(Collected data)

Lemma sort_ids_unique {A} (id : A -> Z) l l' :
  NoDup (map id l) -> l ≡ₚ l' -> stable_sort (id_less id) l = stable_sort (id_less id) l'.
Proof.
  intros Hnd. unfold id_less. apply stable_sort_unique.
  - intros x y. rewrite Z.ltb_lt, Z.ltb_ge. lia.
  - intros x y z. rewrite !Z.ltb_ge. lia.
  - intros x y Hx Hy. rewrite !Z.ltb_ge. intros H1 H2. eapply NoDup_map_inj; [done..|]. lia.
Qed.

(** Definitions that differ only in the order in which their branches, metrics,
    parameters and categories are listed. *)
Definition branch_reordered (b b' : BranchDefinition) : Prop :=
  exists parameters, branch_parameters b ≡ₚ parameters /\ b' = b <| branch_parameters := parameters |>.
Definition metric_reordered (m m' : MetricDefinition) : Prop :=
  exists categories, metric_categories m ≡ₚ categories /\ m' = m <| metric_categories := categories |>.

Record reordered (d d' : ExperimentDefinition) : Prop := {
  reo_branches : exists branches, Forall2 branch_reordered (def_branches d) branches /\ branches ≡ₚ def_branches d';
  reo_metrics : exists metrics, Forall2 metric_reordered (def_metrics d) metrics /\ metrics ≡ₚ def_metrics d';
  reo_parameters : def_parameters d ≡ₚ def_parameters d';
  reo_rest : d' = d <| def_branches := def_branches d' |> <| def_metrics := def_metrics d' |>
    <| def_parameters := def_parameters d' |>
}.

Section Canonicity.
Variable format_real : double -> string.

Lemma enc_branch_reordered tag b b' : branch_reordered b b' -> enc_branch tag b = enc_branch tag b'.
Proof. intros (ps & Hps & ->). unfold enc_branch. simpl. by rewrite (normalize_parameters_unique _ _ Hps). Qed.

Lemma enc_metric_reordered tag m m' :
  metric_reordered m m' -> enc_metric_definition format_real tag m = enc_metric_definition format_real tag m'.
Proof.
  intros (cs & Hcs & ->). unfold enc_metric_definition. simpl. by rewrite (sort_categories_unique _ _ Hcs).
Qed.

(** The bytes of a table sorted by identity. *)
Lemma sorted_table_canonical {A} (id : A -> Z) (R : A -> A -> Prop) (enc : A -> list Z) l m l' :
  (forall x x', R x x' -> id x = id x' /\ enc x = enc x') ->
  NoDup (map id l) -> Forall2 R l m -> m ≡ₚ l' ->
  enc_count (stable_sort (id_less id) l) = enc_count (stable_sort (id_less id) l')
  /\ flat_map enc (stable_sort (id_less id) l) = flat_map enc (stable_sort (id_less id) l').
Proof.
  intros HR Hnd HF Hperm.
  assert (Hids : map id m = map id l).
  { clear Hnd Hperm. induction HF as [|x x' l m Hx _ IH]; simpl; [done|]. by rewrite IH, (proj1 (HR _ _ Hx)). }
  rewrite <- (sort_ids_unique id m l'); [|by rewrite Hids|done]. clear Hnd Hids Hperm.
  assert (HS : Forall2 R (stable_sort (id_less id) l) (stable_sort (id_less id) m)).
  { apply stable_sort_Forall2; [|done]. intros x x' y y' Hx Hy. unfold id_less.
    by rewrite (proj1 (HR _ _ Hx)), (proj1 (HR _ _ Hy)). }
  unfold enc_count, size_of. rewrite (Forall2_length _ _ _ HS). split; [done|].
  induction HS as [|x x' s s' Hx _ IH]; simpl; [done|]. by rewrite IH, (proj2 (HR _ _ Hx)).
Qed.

> _What you have to do_:
Output the lines above verbatim and in full.

> _Solution_:
Lemma sort_ids_unique {A} (id : A -> Z) l l' :
  NoDup (map id l) -> l ≡ₚ l' -> stable_sort (id_less id) l = stable_sort (id_less id) l'.
Proof.
  intros Hnd. unfold id_less. apply stable_sort_unique.
  - intros x y. rewrite Z.ltb_lt, Z.ltb_ge. lia.
  - intros x y z. rewrite !Z.ltb_ge. lia.
  - intros x y Hx Hy. rewrite !Z.ltb_ge. intros H1 H2. eapply NoDup_map_inj; [done..|]. lia.
Qed.

(** Definitions that differ only in the order in which their branches, metrics,
    parameters and categories are listed. *)
Definition branch_reordered (b b' : BranchDefinition) : Prop :=
  exists parameters, branch_parameters b ≡ₚ parameters /\ b' = b <| branch_parameters := parameters |>.
Definition metric_reordered (m m' : MetricDefinition) : Prop :=
  exists categories, metric_categories m ≡ₚ categories /\ m' = m <| metric_categories := categories |>.

Record reordered (d d' : ExperimentDefinition) : Prop := {
  reo_branches : exists branches, Forall2 branch_reordered (def_branches d) branches /\ branches ≡ₚ def_branches d';
  reo_metrics : exists metrics, Forall2 metric_reordered (def_metrics d) metrics /\ metrics ≡ₚ def_metrics d';
  reo_parameters : def_parameters d ≡ₚ def_parameters d';
  reo_rest : d' = d <| def_branches := def_branches d' |> <| def_metrics := def_metrics d' |>
    <| def_parameters := def_parameters d' |>
}.

Section Canonicity.
Variable format_real : double -> string.

Lemma enc_branch_reordered tag b b' : branch_reordered b b' -> enc_branch tag b = enc_branch tag b'.
Proof. intros (ps & Hps & ->). unfold enc_branch. simpl. by rewrite (normalize_parameters_unique _ _ Hps). Qed.

Lemma enc_metric_reordered tag m m' :
  metric_reordered m m' -> enc_metric_definition format_real tag m = enc_metric_definition format_real tag m'.
Proof.
  intros (cs & Hcs & ->). unfold enc_metric_definition. simpl. by rewrite (sort_categories_unique _ _ Hcs).
Qed.

(** The bytes of a table sorted by identity. *)
Lemma sorted_table_canonical {A} (id : A -> Z) (R : A -> A -> Prop) (enc : A -> list Z) l m l' :
  (forall x x', R x x' -> id x = id x' /\ enc x = enc x') ->
  NoDup (map id l) -> Forall2 R l m -> m ≡ₚ l' ->
  enc_count (stable_sort (id_less id) l) = enc_count (stable_sort (id_less id) l')
  /\ flat_map enc (stable_sort (id_less id) l) = flat_map enc (stable_sort (id_less id) l').
Proof.
  intros HR Hnd HF Hperm.
  assert (Hids : map id m = map id l).
  { clear Hnd Hperm. induction HF as [|x x' l m Hx _ IH]; simpl; [done|]. by rewrite IH, (proj1 (HR _ _ Hx)). }
  rewrite <- (sort_ids_unique id m l'); [|by rewrite Hids|done]. clear Hnd Hids Hperm.
  assert (HS : Forall2 R (stable_sort (id_less id) l) (stable_sort (id_less id) m)).
  { apply stable_sort_Forall2; [|done]. intros x x' y y' Hx Hy. unfold id_less.
    by rewrite (proj1 (HR _ _ Hx)), (proj1 (HR _ _ Hy)). }
  unfold enc_count, size_of. rewrite (Forall2_length _ _ _ HS). split; [done|].
  induction HS as [|x x' s s' Hx _ IH]; simpl; [done|]. by rewrite IH, (proj2 (HR _ _ Hx)).
Qed.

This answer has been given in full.